Personal information
- Nationality: Canadian
- Born: 9 August 2002 (age 23) Calgary, Alberta, Canada

Sport
- Country: Canada
- Sport: Luge

Medal record
Men's luge
Representing Canada
FIL World Luge Championships
| Bronze medal – third place | 2025 Whistler | Team relay |
America-Pacific Championship
| Gold medal – first place | 2023 Whistler | Doubles |
| Bronze medal – third place | 2022 Park City | Doubles |
| Bronze medal – third place | 2021 Sochi | Doubles |

= Devin Wardrope =

Canadian luger (born 2002)

Devin Wardrope (born August 9, 2002) is a Canadian luger.
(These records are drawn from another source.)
(** [createTaskElement(taskText, priority, deadline)], lines 1501-1600.
    The drag id [dataset.id], made from the clock and a random number, is
    never read by the functions modelled here and is left out. *)
Definition createTaskElement (taskText priority deadline : jsstring) : TaskLi :=
  let li :=
    {| dataset :=
         <[ "matrixTouched" := js "false" ]>
           (<[ "isUrgent" := js "false" ]>
              (<[ "isImportant" := js "false" ]>
                 (<[ "elapsedMs" := js "0" ]>
                    (<[ "priority" := priority ]> ∅))));
       classList := {[ "task-item" ]};
       checkbox := false;
       text := taskText;
       desc := [];
       timerInterval := None;
       substeps := [] |} in
  applyDeadline deadline (applyPriorityClass priority li).

(** The state changes of [attachTaskEventHandlers(li)], lines 1659-1891,
    at the time it is called: the description attribute is copied into the
    text area, the sub-step summary is initialised, and a task without
    [dataset.taskId] takes the next id. *)
Definition attachTaskEventHandlers (counter : N) (li : TaskLi) : N * TaskLi :=
  let li :=
    if truthy (dataset li !! "description")
    then set_desc (textareaValue (or_else (dataset li !! "description") [])) li
    else li in
  let li := updateSubstepSummary li in
  if truthy (dataset li !! "taskId") then (counter, li)
  else (N.succ counter, set_dataset (<[ "taskId" := taskIdOf counter ]> (dataset li)) li).

(** ** Persistence *)

(** The record [serializeSubstep] writes. *)
Record SubstepRecord := {
  r_sub_id : jsstring;
  r_sub_text : jsstring;
  r_sub_completed : bool;
  r_sub_etaMin : jsstring;
  r_sub_elapsedMs : jsstring
}.

(** The record [serializeTask] writes.  [JSON.stringify] followed by
    [JSON.parse] gives back an equal record, so the stored item is the list
    of these records. *)
Record TaskRecord := {
  r_id : jsstring;
  r_text : jsstring;
  r_desc : jsstring;
  r_deadline : jsstring;
  r_etaMin : jsstring;
  r_completed : bool;
  r_isUrgent : jsstring;
  r_isImportant : jsstring;
  r_elapsedMs : jsstring;
  r_collapsed : bool;
  r_substeps : list SubstepRecord
}.

(** [serializeSubstep(subLi)], lines 205-213. *)
Definition serializeSubstep (subLi : SubstepLi) : SubstepRecord :=
  {| r_sub_id := or_else (sub_dataset subLi !! "substepId") [];
     r_sub_text := sub_text subLi;
     r_sub_completed := contains "completed" (sub_classList subLi);
     r_sub_etaMin := or_else (sub_dataset subLi !! "etaMin") [];
     r_sub_elapsedMs := or_else (sub_dataset subLi !! "elapsedMs") (js "0") |}.

(** [serializeTask(li)], lines 215-229. *)
Definition serializeTask (li : TaskLi) : TaskRecord :=
  {| r_id := or_else (dataset li !! "taskId") [];
     r_text := text li;
     r_desc := desc li;
     r_deadline := or_else (dataset li !! "deadline") [];
     r_etaMin := or_else (dataset li !! "etaMin") [];
     r_completed := contains "completed" (classList li);
     r_isUrgent := or_else (dataset li !! "isUrgent") (js "false");
     r_isImportant := or_else (dataset li !! "isImportant") (js "false");
     r_elapsedMs := or_else (dataset li !! "elapsedMs") (js "0");
     r_collapsed := contains "collapsed" (classList li);
     r_substeps := serializeSubstep <$> substeps li |}.

(** [saveTasks()], lines 231-235: the item stored under the tasks key. *)
Definition saveTasks (listContainer : list TaskLi) : list TaskRecord :=
  serializeTask <$> listContainer.

(** The body of [task.substeps.forEach] in [loadTasks], lines 280-297. *)
Definition loadSubstep (sub : SubstepRecord) : SubstepLi :=
  let subLi := createSubstepElement (r_sub_text sub) in
  let subLi :=
    match r_sub_id sub with
    | [] => subLi
    | id => sub_set_dataset (<[ "substepId" := id ]> (sub_dataset subLi)) subLi
    end in
  let subLi :=
    sub_set_dataset
      (<[ "elapsedMs" := or_else (Some (r_sub_elapsedMs sub)) (js "0") ]> (sub_dataset subLi))
      subLi in
  let subLi :=
    match r_sub_etaMin sub with
    | [] => subLi
    | eta => sub_set_dataset (<[ "etaMin" := eta ]> (sub_dataset subLi)) subLi
    end in
  if r_sub_completed sub
  then sub_set_checkbox true (sub_set_classList ({[ "completed" ]} ∪ sub_classList subLi) subLi)
  else subLi.

(** The first part of the body of [tasks.forEach] in [loadTasks], lines
    247-271: the element is created and the stored fields are written to it. *)
Definition restoreTask (task : TaskRecord) : TaskLi :=
  let li :=
    createTaskElement (or_else (Some (r_text task)) (js "Untitled")) (js "medium")
      (r_deadline task) in
  let li :=
    match r_id task with
    | [] => li
    | id => set_dataset (<[ "taskId" := id ]> (dataset li)) li
    end in
  let li := set_dataset (<[ "isUrgent" := or_else (Some (r_isUrgent task)) (js "false") ]> (dataset li)) li in
  let li := set_dataset (<[ "isImportant" := or_else (Some (r_isImportant task)) (js "false") ]> (dataset li)) li in
  let li := set_dataset (<[ "elapsedMs" := or_else (Some (r_elapsedMs task)) (js "0") ]> (dataset li)) li in
  let li := set_desc (r_desc task) li in
  let li :=
    match r_etaMin task with
    | [] => li
    | eta => set_dataset (<[ "etaMin" := eta ]> (dataset li)) li
    end in
  let li :=
    if r_completed task
    then set_checkbox true (set_classList ({[ "completed" ]} ∪ classList li) li)
    else li in
  if r_collapsed task
  then set_classList ({[ "collapsed" ]} ∪ classList li) li
  else li.

(** The body of [tasks.forEach] in [loadTasks], lines 246-302: the restored
    element gets its handlers, then its sub-steps, then the recompute. *)
Definition loadTask (counter : N) (task : TaskRecord) : N * TaskLi :=
  let li := restoreTask task in
  let '(counter, li) := attachTaskEventHandlers counter li in
  let li := set_substeps (substeps li ++ (loadSubstep <$> r_substeps task)) li in
  (counter, updateSubstepSummary li).

(** The [forEach] over the stored tasks: every task is appended to the list
    in turn. *)
Fixpoint loadAll (tasks : list TaskRecord) (counter : N) (acc : list TaskLi)
  : N * list TaskLi :=
  match tasks with
  | [] => (counter, acc)
  | task :: rest =>
      let '(counter, li) := loadTask counter task in
      loadAll rest counter (acc ++ [li])
  end.

(** [loadTasks()], lines 237-309, on what [saveTasks] stores.  [raw] is the
    stored item, [None] when the key is absent or does not hold an array;
    the list is then left as it is.  Otherwise the list is emptied and
    rebuilt from the records.  [loadStored] below is the function on any
    stored array, with entries that are [null]. *)
Definition loadTasks (raw : option (list TaskRecord)) (counter : N)
    (listContainer : list TaskLi) : N * list TaskLi :=
  match raw with
  | None => (counter, listContainer)
  | Some tasks => loadAll tasks counter []
  end.
(** * Tango solver (TanGOAT): shallow embedding of the DFS solver of DIY.md

    The board is [this.board], an array of rows of cells; a cell is the
    [contains] field only (the code keeps no [locked] flag: a pre-filled cell
    is simply a non-EMPTY one).  The edge matrices are [this.edges.horizontal]
    and [this.edges.vertical].  [BOARD_SIZE] is the global [N] and
    [EDGE_SIZE = N - 1].  The search mutates [this.board] and the local array
    [solution] in place; both are threaded explicitly through [dfs] as a
    state record. *)

From Stdlib Require Import List Arith Lia Bool Sorting Permutation.
From Stdlib Require String.
Import ListNotations.
Import (notations) String.

Module CellState.
Inductive t := EMPTY | SUN | MOON.
Definition eqb (x y : t) : bool :=
  match x, y with
  | EMPTY, EMPTY | SUN, SUN | MOON, MOON => true
  | _, _ => false
  end.
End CellState.

Module EdgeState.
Inductive t := EMPTY | EQUAL | OPPOSITE.
Definition eqb (x y : t) : bool :=
  match x, y with
  | EMPTY, EMPTY | EQUAL, EQUAL | OPPOSITE, OPPOSITE => true
  | _, _ => false
  end.
End EdgeState.

Abbreviation cell := CellState.t.
Abbreviation Board := (list (list CellState.t)).

Record Edges := mkEdges {
  horizontal : list (list EdgeState.t);
  vertical : list (list EdgeState.t)
}.
Lemma build_record_spec (st : state) (l : list Z) (b size nmemb szCaller : Z) :
  registry (mem st) l -> layout (mem st) b l -> b mod 8 = 0 ->
  b + 80 + wrap64 (size * nmemb) <= 2 ^ 64 -> 0 <= szCaller < 2 ^ 64 ->
  exists m',
    build_record st b size nmemb szCaller = Done (payload_of b, set_mem st m') /\
    registry m' (b :: l) /\ block_ok m' b /\
    rec_size m' b = wrap64 (size * nmemb) /\ rec_allocator m' b = szCaller /\
    changed_only (mem st) m' b (block_end m' b) l.
Proof.
  intros Hreg Hlay Hal Hfit Hsz.
  pose proof (wrap64_range (size * nmemb)) as Hw.
  set (sz := wrap64 (size * nmemb)) in *.
  pose proof (layout_base _ _ _ Hlay) as Hbase. unfold HEAP_BASE in Hbase.
  pose proof (pad_len_range (b + 56 + sz)) as Hpl.
  unfold build_record.
  match goal with |- context [LIST_INSERT_HEAD ?m _] => set (m5 := m) end.
  assert (F5 : forall x, x < b \/ b + 40 <= x -> m5 x = mem st x).
  { intros x Hx. unfold m5. consts. mem_simpl. reflexivity. }
  destruct (above_preserved (mem st) m5 l b) as (R5 & L5 & _);
    [intros x Hx; apply F5; lia|exact Hlay|].
  specialize (R5 Hreg).
  destruct (insert_head_spec m5 l b R5 L5 ltac:(lia)) as [R6 F6].
  set (m6 := LIST_INSERT_HEAD m5 b) in *.
  assert (F6' : forall x, b <= x < b + 24 \/ b + 40 <= x < 2 ^ 64 -> m6 x = m5 x).
  { intros x Hx. apply F6.
    - consts. lia.
    - consts. lia.
    - destruct l as [|h t]; [trivial|].
      destruct (layout_in m5 (h :: t) b h L5 (or_introl eq_refl)) as [H1 H2].
      pose proof (block_end_lower m5 h). consts. lia. }
  cbn [write_guards MEM_HEADER_GUARD_LEN MEM_CAP_GUARD_LEN].
  replace (b + off_ullFixedValues + sizeof_ull * 0) with (b + 40) by (consts; lia).
  replace (b + off_ullFixedValues + sizeof_ull * (0 + 1)) with (b + 48) by (consts; lia).
  set (m7 := store8 (store8 m6 (b + 40) GUARD_BAND_TOP) (b + 48) GUARD_BAND_TOP).
  assert (S7 : load8 m7 (b + off_size) = sz).
  { unfold m7. consts. mem_simpl.
    rewrite (load8_agree m5 m6) by (intros x Hx; apply F6'; lia).
    unfold m5. consts. mem_simpl. reflexivity. }
  rewrite S7.
  replace (wrap64 (b + sizeof_memoryHeader)) with (b + 56)
    by (consts; rewrite wrap64_small; lia).
  destruct (fill_pad_spec (b + 56) 8 m7 sz) as (m8 & E8 & F8 & P8);
    [consts; lia|lia|consts; lia|cbn; lia|].
  rewrite E8. cbn [bind].
  replace (wrap64 (b + 56 + (sz + pad_len (b + 56 + sz))))
    with (b + 56 + sz + pad_len (b + 56 + sz)) by (rewrite wrap64_small; lia).
  set (cap := b + 56 + sz + pad_len (b + 56 + sz)) in *.
  replace (cap + sizeof_ull * 0) with cap by (consts; lia).
  replace (cap + sizeof_ull * (0 + 1)) with (cap + 8) by (consts; lia).
  set (m9 := store8 (store8 m8 cap GUARD_BAND_BOTTOM) (cap + 8) GUARD_BAND_BOTTOM).
  assert (G : forall x, x < b + 40 \/ cap + 16 <= x -> m9 x = m6 x).
  { intros x Hx. unfold m9. rewrite !store8_outside by lia.
    rewrite F8 by lia. unfold m7. rewrite !store8_outside by lia. reflexivity. }
  assert (S9 : rec_size m9 b = sz).
  { unfold rec_size. rewrite <- S7.
    rewrite (load8_agree m6 m9) by (intros x Hx; apply G; consts; lia).
    unfold m7. consts. mem_simpl. reflexivity. }
  assert (A9 : rec_allocator m9 b = szCaller).
  { unfold rec_allocator.
    rewrite (load8_agree m6 m9) by (intros x Hx; apply G; consts; lia).
    rewrite (load8_agree m5 m6) by (intros x Hx; apply F6'; consts; lia).
    unfold m5. consts. mem_simpl. reflexivity. }
  assert (C9 : cap_of m9 b = cap).
  { unfold cap_of, payload_end. rewrite S9. unfold cap. consts. lia. }
  assert (E9 : block_end m9 b = cap + 16).
  { unfold block_end. rewrite C9. reflexivity. }
  exists m9. split; [reflexivity|]. split; [|split; [|split; [|split]]].
  - apply (registry_same m6 m9); [| |exact R6].
    + intros h x [<-|Hh] Hx; apply G; [consts; lia|].
      destruct (layout_in m5 l b h L5 Hh). pose proof (block_end_lower m5 h).
      consts. lia.
    + intros x Hx. apply G. consts. lia.
  - unfold block_ok. rewrite E9, C9.
    assert (PE : payload_end m9 b = b + 56 + sz)
      by (unfold payload_end; rewrite S9; consts; lia).
    rewrite PE.
    pose proof guard_top_range. pose proof guard_bottom_range.
    repeat split; try lia.
    + unfold m9. consts. mem_simpl.
      rewrite (load8_agree m7 m8) by (intros x Hx; apply F8; lia).
      unfold m7. mem_simpl. reflexivity.
    + unfold m9. consts. mem_simpl.
      rewrite (load8_agree m7 m8) by (intros x Hx; apply F8; lia).
      unfold m7. mem_simpl. reflexivity.
    + intros x Hx. rewrite <- (P8 x) by (unfold cap in Hx; lia).
      apply loadb_agree. unfold m9. rewrite !store8_outside by lia. reflexivity.
    + unfold m9. mem_simpl. reflexivity.
    + unfold m9. mem_simpl. reflexivity.
  - exact S9.
  - exact A9.
  - rewrite E9. intros x Hx Hg Hl.
    rewrite G by lia. rewrite <- F5 by lia. apply F6.
    + consts. lia.
    + exact Hg.
    + destruct l as [|h t]; [trivial|].
      specialize (Hl h (or_introl eq_refl)). consts. lia.
Qed.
Wardrope primarily competes in the doubles event.

==Career==
Wardrope along with partner Cole Zajanski have won three medals at the America-Pacific Championship. The pair picked up bronze medals at the 2021 and 2022 editions, and gold at the 2023 edition. Wardrope and Zajanski's best placement on the World Cup placement happened in 2023, when they finished fourth in a World Cup stop in Whistler.

Wardrope along with Zajanski won bronze as part of the team relay event at the 2025 World Championships held in Whistler, Canada.